Cahaya emas langsung masuk ke tubuh kedua orang itu.

“Menerima kode suci…”

“Penerimaan selesai…”

“Urutan gen malaikat diaktifkan…”

Zhang Wei tiba-tiba merasa gatal di punggung, seperti ada sesuatu yang akan muncul.

Swoosh!

Sepasang sayap putih bersih terbuka lebar. Panjang bentang sayap ini lima meter, sedikit lebih besar dari malaikat normal, cukup untuk membawa tubuh Zhang Wei terbang ke langit.

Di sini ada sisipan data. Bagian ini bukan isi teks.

(** Whatever the draw, a run of the sampler that returns has filled an
    array of as many rows as the interpreter computed sites, and its start
    index is a row of largest L1 norm. *)
Lemma sampler_f64_returns (a : ndarray) (p : spec_float) (w w' : world)
  (coords : list point) (start_n : nat) :
  sampler_f64 a p w = (Ok (coords, start_n), w') ->
  sample_size_f64 a p = Ok (Z.of_nat (length coords)) /\
  (coords <> [] ->
   exists c0, nth_error coords start_n = Some c0 /\
              forall c, In c coords -> l1_norm c <= l1_norm c0).
Proof.
  unfold sampler_f64. destruct (validate_f64 a p); [|discriminate].
  destruct (draw_TSP_points_f64 a p w) as [[pts|e] w1]; [|discriminate].
  intros [= Hc <-]. unfold coordinates_f64 in Hc.
  destruct (scale_const a) as [sc|e]; [simpl in Hc|discriminate].
  destruct (sample_size_f64 a p) as [k|e] eqn:Hk; [simpl in Hc|discriminate].
  destruct (np_zeros k) as [arr0|e] eqn:Hz; [simpl in Hc|discriminate].
  destruct (coord_loop _ sc _ pts) as [v|e] eqn:Hrun; [simpl in Hc|discriminate].
  injection Hc as <- <-.
  unfold np_zeros in Hz. destruct (Z.ltb_spec k 0); [discriminate|].
  injection Hz as <-.
  split.
  - f_equal. rewrite (coord_loop_length _ _ _ _ _ Hrun). simpl.
    rewrite repeat_length. lia.
  - intros Hne.
    destruct (coord_loop_max _ _ _ _ _ (max_inv_zeros _) Hrun)
      as (Hpos & Hall & [(_ & c0 & Hc0 & Hl) | (Hz & Hst)]).
    + exists c0. split; [assumption|]. intros c Hc. rewrite Hl. now apply Hall.
    + rewrite Hst. destruct (v_coord_arr v) as [|c0 arr]; [congruence|].
      exists c0. split; [reflexivity|].
      intros c Hc. specialize (Hall _ Hc). pose proof (l1_norm_nonneg c0). lra.
Qed.

(** ** Facts about the example ratios *)

Lemma math_ceil_unique (x : R) (z : Z) :
  IZR z - 1 < x <= IZR z -> math_ceil x = z.
Proof.
  intros [H1 H2]. destruct (math_ceil_spec x) as [H3 H4].
  assert (Ha : (math_ceil x <= z)%Z) by now apply math_ceil_le.
  assert (Hb : (z - 1 < math_ceil x)%Z).
  { apply lt_IZR. rewrite minus_IZR. lra. }
  lia.
Qed.

Lemma five_ninths_value : 5 / 9 < F2R five_ninths <= 6 / 9.
Proof.
  replace (5 / 9) with (Q2R (5 # 9)) by (unfold Q2R; simpl; lra).
  replace (6 / 9) with (Q2R (6 # 9)) by (unfold Q2R; simpl; lra).
  split; [apply Qlt_Rlt | apply Qle_Rle]; vm_compute; [reflexivity | discriminate].
Qed.

Lemma five_ninths_unit : unit_ratio five_ninths.
Proof. split; [reflexivity|]. pose proof five_ninths_value. lra. Qed.

(** The exact product [five_ninths * 9] is above 5, its ceiling is 6; the
    rounded product is the double 5.0, whose ceiling is 5. *)
Lemma five_ninths_exact_ceil : math_ceil (F2R five_ninths * INR (3 * 3)) = 6%Z.
Proof.
  apply math_ceil_unique. pose proof five_ninths_value.
  replace (INR (3 * 3)) with 9 by (simpl; lra). lra.
Qed.

Lemma five_ninths_sample_size : sample_size_f64 ones_3x3 five_ninths = Ok 5%Z.
Proof.
  unfold sample_size_f64.
  change (len_flat_input ones_3x3) with 9%nat.
  vm_compute. reflexivity.
Qed.

Lemma two_ninths_unit : unit_ratio two_ninths.
Proof.
  split; [reflexivity|].
  replace 0 with (Q2R 0) by apply RMicromega.Q2R_0.
  replace 1 with (Q2R 1) by apply RMicromega.Q2R_1.
  split; apply Qle_Rle; vm_compute; discriminate.
Qed.

Lemma two_ninths_sample_size : sample_size_f64 ones_3x3 two_ninths = Ok 2%Z.
Proof.
  unfold sample_size_f64.
  change (len_flat_input ones_3x3) with 9%nat.
  vm_compute. reflexivity.
Qed.

Lemma f64_one_unit : unit_ratio f64_one.
Proof. split; [reflexivity|]. rewrite F2R_f64_one. lra. Qed.

Lemma f64_one_sample_size : sample_size_f64 sparse_2x2 f64_one = Ok 4%Z.
Proof.
  unfold sample_size_f64.
  change (len_flat_input sparse_2x2) with 4%nat.
  vm_compute. reflexivity.
Qed.

Lemma ones_3x3_count_positive : count_positive (flatten ones_3x3) = 9%nat.
Proof. unfold count_positive. simpl. now rewrite Rltb_0_1. Qed.

Lemma sparse_2x2_count_positive : count_positive (flatten sparse_2x2) = 1%nat.
Proof.
  unfold count_positive. simpl.
  assert (E0 : Rltb 0 0 = false) by (apply Rltb_false; lra).
  now rewrite Rltb_0_1, E0.
Qed.

Lemma ones_3x3_weights (i : nat) :
  (i < 9)%nat -> 0 < nth i (map (fun x => x / 9) (flatten ones_3x3)) 0.
Proof.
  intros Hi. simpl.
  do 9 (destruct i as [|i]; [lra|]). lia.
Qed.

Lemma ones_3x3_fair_5 : fair_draw_f64 ones_3x3 five_ninths world_first_5.
Proof.
  intros pr size Hpr Hsz.
  rewrite (valid_flat_input _ _ ones_3x3_valid), np_sum_ones_3x3 in Hpr.
  injection Hpr as <-. rewrite five_ninths_sample_size in Hsz. injection Hsz as <-.
  split; [reflexivity|]. split.
  - repeat constructor; simpl; intuition lia.
  - repeat constructor; try apply ones_3x3_weights; simpl; lia.
Qed.


(** The exact product [one_tenth * 100] is above 10, its ceiling is 11; the
    rounded product is the double 10.0. *)
Example one_tenth_sample_size :
  sample_size_f64 ones_10x10 one_tenth = Ok 10%Z /\
  math_ceil (F2R one_tenth * INR (10 * 10)) = 11%Z.
Proof.
  split.
  - unfold sample_size_f64.
    change (len_flat_input ones_10x10) with 100%nat.
    vm_compute. reflexivity.
  - apply math_ceil_unique.
    replace (INR (10 * 10)) with 100 by (simpl; lra).
    assert (H : 1 / 10 < F2R one_tenth <= 11 / 100).
    { replace (1 / 10) with (Q2R (1 # 10)) by (unfold Q2R; simpl; lra).
      replace (11 / 100) with (Q2R (11 # 100)) by (unfold Q2R; simpl; lra).
      split; [apply Qlt_Rlt | apply Qle_Rle]; vm_compute; [reflexivity | discriminate]. }
    lra.
Qed.

(** A NaN ratio passes the comparisons of the validation and fails where
    the number of sites is computed. *)
Example sampler_f64_nan_ratio (w : world) :
  sampler_f64 ones_3x3 S754_nan w = (Raise ValueError, w).
Proof.
  unfold sampler_f64, validate_f64, draw_TSP_points_f64, sample_size_f64.
  change (len_flat_input ones_3x3) with 9%nat. reflexivity.
Qed.

(** ** The sampler with the computed number of sites *)

Lemma sampler_f64_choice_raises (a : ndarray) (p : spec_float) (k : Z) (w : world) :
  validate_f64 a p = Ok tt ->
  sample_size_f64 a p = Ok k ->
  choice_check (choice_1D_arr a) k (flat_input a) <> Ok tt ->
  sampler_f64 a p w = (Raise ValueError, w).
Proof.
  intros Hv Hk Hc. unfold sampler_f64. rewrite Hv.
  unfold draw_TSP_points_f64, random_choice. rewrite Hk.
  destruct (choice_check _ _ _) as [[]|e] eqn:E; [congruence|].
  now rewrite (choice_check_exn _ _ _ _ E).
Qed.

Lemma sampler_f64_too_few (a : ndarray) (n : nat) (p : spec_float) (k : Z) (w : world) :
  valid_density_map a n ->
  unit_ratio p ->
  sample_size_f64 a p = Ok k ->
  (Z.of_nat (count_positive (flatten a)) < k)%Z ->
  sampler_f64 a p w = (Raise ValueError, w).
Proof.
  intros Hv Hp Hk Hfew.
  apply (sampler_f64_choice_raises a p k w); [now apply (valid_validate_f64 a n) | exact Hk |].
  rewrite (valid_flat_input a n Hv), choice_check_few; [discriminate|].
  rewrite count_positive_scale; [assumption|].
  now destruct Hv as (_ & _ & _ & _ & ?).
Qed.

(** C2, as stated, fails in two ways.  The number of sites is the ceiling of
    the rounded product: on the 3 x 3 map of ones with the double 5/9 the
    exact product [p * 9] is above 5 and [ceil(p * n^2) = 6], but the
    product rounds to the double 5.0 and the sampler returns 5 coordinates.
    And a valid map can have too few cells of positive weight:
    [sparse_2x2] has one, [p = 1.0] asks for 4 sites, [np.random.choice]
    raises ValueError and no coordinate is returned. *)
Lemma sampler_f64_count_counterexamples :
  (valid_density_map ones_3x3 3 /\
   unit_ratio five_ninths /\
   math_ceil (F2R five_ninths * INR (3 * 3)) = 6%Z /\
   exists coords start_n w',
     sampler_f64 ones_3x3 five_ninths world_first_5 = (Ok (coords, start_n), w') /\
     length coords = 5%nat) /\
  (valid_density_map sparse_2x2 2 /\
   unit_ratio f64_one /\
   forall w, sampler_f64 sparse_2x2 f64_one w = (Raise ValueError, w)).
Proof.
  split.
  - split; [exact ones_3x3_valid|]. split; [exact five_ninths_unit|].
    split; [exact five_ninths_exact_ceil|].
    destruct (sampler_f64_valid ones_3x3 3 five_ninths 5 world_first_5
                ones_3x3_valid five_ninths_unit five_ninths_sample_size)
      as [start_n Hs].
    + rewrite ones_3x3_count_positive. lia.
    + exact ones_3x3_fair_5.
    + eexists _, start_n, _. split; [exact Hs | reflexivity].
  - split; [exact sparse_2x2_valid|]. split; [exact f64_one_unit|].
    intros w.
    apply (sampler_f64_too_few sparse_2x2 2 f64_one 4 w
             sparse_2x2_valid f64_one_unit f64_one_sample_size).
    rewrite sparse_2x2_count_positive. lia.
Qed.

(** C2 (amended).  For every valid density map (2-dimensional, square,
    [n >= 2], non-negative weights, positive total) and every double [p] in
    [0, 1], let [k] be the number of sites the interpreter computes, the
    ceiling of the float64 product [p * n^2].  If at least [k] cells have a
    positive weight, and [np.random.choice] answers as sampling without
    replacement does (with [k] pairwise different indices of positive
    probability), the sampler returns exactly [k] coordinates, pairwise
    distinct, all within the square [-1, 1] x [-1, 1]; [k >= 0]; and
    whatever the generator answers, a run of the sampler that returns has
    produced exactly [k] coordinates. *)
Theorem sampler_f64_count_distinct_in_square
  (a : ndarray) (n : nat) (p : spec_float) (k : Z) (w : world) :
  valid_density_map a n ->
  unit_ratio p ->
  sample_size_f64 a p = Ok k ->
  (k <= Z.of_nat (count_positive (flatten a)))%Z ->
  fair_draw_f64 a p w ->
  (0 <= k)%Z /\
  (exists coords start_n w',
     sampler_f64 a p w = (Ok (coords, start_n), w') /\
     Z.of_nat (length coords) = k /\
     NoDup coords /\
     Forall in_unit_square coords) /\
  forall w0 coords start_n w',
    sampler_f64 a p w0 = (Ok (coords, start_n), w') -> Z.of_nat (length coords) = k.
Proof.
  intros Hv Hp Hk Hcnt Hfair.
  split; [now apply (sample_size_f64_nonneg a p)|].
  split.
  2:{ intros w0 coords start_n w' Hs.
      destruct (sampler_f64_returns _ _ _ _ _ _ Hs) as [Hsz _]. congruence. }
  pose proof (valid_len a n Hv) as [Hlen _].
  destruct (sampler_f64_valid a n p k w Hv Hp Hk Hcnt Hfair) as [start_n Hs].
  destruct (Hfair _ _ (valid_flat_input a n Hv) Hk) as (Hdl & Hnd & Hdr).
  rewrite length_map in Hdr. fold (len_flat_input a) in Hdr. rewrite Hlen in Hdr.
  assert (Hn : (2 <= n)%nat) by (destruct Hv as (_ & _ & ? & _); assumption).
  eexists _, start_n, _. split; [exact Hs|]. split; [|split].
  - now rewrite length_map.
  - apply NoDup_map_NoDup_ForallPairs; [|assumption].
    intros i j _ _. now apply spec_coordinate_injective.
  - apply Forall_map. eapply Forall_impl; [|exact Hdr].
    intros idx [Hidx _]. now apply spec_coordinate_in_square.
Qed.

Di sisi lain, Ge Xiaolun juga selesai bangkit, sepasang sayap hitam kecil muncul di punggungnya, terlihat menggemaskan.

“Xiaolun, sayapmu kurang keren,” goda Reina.

“Sudah, semua kembali istirahat, sayap ini bisa dilipat, besok tugas kalian latihan terbang,” kata Reina tanpa memberi kesempatan Ge Xiaolun bicara.

Setelah itu, Reina langsung berbalik dan pergi.

“Sebagai dewi, harus istirahat awal dan merawat diri,” katanya.

“…”

Ge Xiaolun hanya bisa memandang Reina dengan wajah tak percaya, lalu melihat sayap hitam kecilnya yang menggemaskan, membandingkan dengan sayap putih gagah Zhang Wei.

“Kenapa jarak antar manusia bisa sejauh ini?” Ge Xiaolun berujar.

“Sudahlah, kembali istirahat,” kata Zhang Wei, tak tahu bagaimana menghibur Ge Xiaolun, memang dari sisi tampilan, perbedaan sayap mereka cukup besar.